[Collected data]
== Segment start ==

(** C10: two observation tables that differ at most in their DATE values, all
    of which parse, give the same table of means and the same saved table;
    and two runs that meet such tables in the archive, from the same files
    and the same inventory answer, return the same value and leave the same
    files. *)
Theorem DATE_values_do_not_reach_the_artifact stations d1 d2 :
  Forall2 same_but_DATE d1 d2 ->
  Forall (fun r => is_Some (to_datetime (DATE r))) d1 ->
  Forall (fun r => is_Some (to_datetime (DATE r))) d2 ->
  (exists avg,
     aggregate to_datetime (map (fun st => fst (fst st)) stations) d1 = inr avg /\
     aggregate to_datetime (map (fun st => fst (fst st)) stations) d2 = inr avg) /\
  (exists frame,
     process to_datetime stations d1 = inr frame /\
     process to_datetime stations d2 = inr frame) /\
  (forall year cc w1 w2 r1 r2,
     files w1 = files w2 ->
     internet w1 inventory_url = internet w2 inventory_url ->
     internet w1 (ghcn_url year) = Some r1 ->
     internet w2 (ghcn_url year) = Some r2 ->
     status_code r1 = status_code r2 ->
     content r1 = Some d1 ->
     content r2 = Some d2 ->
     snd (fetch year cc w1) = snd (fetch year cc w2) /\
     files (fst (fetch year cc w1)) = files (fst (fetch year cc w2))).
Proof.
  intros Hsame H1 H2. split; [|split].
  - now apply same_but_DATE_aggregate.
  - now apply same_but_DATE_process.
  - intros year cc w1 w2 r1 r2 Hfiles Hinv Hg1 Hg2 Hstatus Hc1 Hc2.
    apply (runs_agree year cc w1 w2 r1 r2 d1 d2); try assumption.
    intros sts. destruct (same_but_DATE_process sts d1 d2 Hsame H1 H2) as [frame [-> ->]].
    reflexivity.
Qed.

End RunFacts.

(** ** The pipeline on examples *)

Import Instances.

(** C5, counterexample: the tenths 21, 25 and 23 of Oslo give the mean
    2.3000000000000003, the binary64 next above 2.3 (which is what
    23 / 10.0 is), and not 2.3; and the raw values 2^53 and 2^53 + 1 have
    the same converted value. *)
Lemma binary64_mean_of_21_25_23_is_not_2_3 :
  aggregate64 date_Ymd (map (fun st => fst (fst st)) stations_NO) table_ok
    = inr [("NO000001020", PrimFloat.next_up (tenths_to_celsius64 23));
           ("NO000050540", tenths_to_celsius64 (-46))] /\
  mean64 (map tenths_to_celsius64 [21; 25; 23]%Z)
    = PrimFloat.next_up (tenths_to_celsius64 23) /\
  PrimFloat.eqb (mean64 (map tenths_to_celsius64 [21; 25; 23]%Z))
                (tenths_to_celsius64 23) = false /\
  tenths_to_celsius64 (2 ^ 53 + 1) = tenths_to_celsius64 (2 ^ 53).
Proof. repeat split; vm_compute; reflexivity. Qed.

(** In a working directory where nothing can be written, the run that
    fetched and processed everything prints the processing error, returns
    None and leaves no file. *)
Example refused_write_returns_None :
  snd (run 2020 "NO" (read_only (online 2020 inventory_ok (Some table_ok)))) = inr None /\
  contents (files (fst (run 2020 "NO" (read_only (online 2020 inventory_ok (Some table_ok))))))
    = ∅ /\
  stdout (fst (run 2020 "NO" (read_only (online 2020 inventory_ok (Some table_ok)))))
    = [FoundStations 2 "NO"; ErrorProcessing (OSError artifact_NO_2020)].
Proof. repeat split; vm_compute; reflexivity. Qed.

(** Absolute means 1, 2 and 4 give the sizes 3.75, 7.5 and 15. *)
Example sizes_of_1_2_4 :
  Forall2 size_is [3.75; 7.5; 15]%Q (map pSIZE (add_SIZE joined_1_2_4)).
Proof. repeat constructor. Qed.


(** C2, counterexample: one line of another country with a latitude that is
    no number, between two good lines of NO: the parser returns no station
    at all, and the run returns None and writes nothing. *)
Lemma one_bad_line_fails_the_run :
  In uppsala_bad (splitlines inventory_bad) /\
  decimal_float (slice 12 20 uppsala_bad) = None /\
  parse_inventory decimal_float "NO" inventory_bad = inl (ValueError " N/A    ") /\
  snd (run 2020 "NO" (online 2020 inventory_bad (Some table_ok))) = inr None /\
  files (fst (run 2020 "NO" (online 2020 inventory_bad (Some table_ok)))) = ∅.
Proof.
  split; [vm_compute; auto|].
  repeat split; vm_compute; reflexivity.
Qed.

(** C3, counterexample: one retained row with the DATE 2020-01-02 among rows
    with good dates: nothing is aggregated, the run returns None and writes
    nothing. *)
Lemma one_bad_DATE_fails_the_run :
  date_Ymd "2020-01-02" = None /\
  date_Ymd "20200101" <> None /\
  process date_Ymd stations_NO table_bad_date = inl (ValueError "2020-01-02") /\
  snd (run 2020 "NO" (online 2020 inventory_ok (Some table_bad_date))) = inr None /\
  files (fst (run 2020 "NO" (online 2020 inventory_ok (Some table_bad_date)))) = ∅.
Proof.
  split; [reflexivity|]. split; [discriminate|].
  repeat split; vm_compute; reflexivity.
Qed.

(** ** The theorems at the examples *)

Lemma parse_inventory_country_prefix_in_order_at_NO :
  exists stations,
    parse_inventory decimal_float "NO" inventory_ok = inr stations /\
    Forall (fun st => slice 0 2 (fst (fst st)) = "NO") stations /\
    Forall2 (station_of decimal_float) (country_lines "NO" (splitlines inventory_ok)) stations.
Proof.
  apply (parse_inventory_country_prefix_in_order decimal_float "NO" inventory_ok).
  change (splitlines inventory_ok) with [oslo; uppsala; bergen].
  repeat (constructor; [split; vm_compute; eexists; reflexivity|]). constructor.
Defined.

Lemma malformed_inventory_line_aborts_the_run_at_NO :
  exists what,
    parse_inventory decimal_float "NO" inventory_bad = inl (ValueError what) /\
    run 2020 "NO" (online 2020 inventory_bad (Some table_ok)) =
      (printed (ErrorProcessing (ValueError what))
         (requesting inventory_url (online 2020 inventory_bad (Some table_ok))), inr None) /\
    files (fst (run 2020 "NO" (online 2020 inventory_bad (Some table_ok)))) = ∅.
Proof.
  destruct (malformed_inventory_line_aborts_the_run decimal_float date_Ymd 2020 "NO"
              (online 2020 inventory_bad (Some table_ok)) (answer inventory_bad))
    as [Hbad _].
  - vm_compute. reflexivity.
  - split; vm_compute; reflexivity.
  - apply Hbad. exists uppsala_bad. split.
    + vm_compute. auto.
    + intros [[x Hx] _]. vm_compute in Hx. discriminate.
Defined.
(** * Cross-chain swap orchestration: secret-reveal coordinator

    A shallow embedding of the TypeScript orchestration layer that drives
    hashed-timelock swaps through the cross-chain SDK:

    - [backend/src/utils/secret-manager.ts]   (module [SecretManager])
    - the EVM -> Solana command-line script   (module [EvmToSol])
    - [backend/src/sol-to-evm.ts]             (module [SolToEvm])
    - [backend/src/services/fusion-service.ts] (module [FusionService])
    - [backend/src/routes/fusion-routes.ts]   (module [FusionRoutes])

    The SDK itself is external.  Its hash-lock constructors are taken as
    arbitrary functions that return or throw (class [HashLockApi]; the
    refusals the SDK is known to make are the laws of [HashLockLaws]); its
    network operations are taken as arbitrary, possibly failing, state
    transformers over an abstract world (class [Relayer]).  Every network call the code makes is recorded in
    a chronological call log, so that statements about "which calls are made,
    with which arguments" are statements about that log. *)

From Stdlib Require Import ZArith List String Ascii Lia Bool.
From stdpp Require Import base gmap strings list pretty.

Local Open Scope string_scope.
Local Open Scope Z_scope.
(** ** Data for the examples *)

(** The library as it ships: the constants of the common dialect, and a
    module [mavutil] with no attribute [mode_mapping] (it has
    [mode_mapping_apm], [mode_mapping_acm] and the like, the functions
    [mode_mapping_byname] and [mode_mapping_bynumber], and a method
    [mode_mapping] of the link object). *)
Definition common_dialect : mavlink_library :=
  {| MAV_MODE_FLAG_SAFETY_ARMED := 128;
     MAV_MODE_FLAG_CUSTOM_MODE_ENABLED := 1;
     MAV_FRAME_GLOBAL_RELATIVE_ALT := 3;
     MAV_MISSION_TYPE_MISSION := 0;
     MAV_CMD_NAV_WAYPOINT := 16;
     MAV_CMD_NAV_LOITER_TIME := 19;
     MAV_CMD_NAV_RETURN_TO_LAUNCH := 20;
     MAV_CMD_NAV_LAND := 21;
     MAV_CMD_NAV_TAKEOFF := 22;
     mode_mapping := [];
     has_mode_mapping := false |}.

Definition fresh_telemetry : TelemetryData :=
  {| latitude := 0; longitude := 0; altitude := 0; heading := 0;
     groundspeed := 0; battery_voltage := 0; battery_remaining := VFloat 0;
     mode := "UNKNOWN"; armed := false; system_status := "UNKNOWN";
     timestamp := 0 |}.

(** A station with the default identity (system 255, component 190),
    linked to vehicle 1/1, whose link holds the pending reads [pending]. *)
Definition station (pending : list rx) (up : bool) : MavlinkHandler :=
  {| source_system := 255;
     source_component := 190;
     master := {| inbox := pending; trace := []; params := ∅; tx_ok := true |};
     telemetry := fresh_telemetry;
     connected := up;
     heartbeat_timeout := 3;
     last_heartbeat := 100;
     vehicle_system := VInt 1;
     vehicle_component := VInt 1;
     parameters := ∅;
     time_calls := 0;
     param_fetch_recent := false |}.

== Segment end ==

-- Required action --
Could you return exactly the stretch of the data above that starts at the line with "source_system := 255;" and ends at the line with "vehicle_component := VInt 1;", both lines included?

-- Written solution --
  {| source_system := 255;
     source_component := 190;
     master := {| inbox := pending; trace := []; params := ∅; tx_ok := true |};
     telemetry := fresh_telemetry;
     connected := up;
     heartbeat_timeout := 3;
     last_heartbeat := 100;
     vehicle_system := VInt 1;
     vehicle_component := VInt 1;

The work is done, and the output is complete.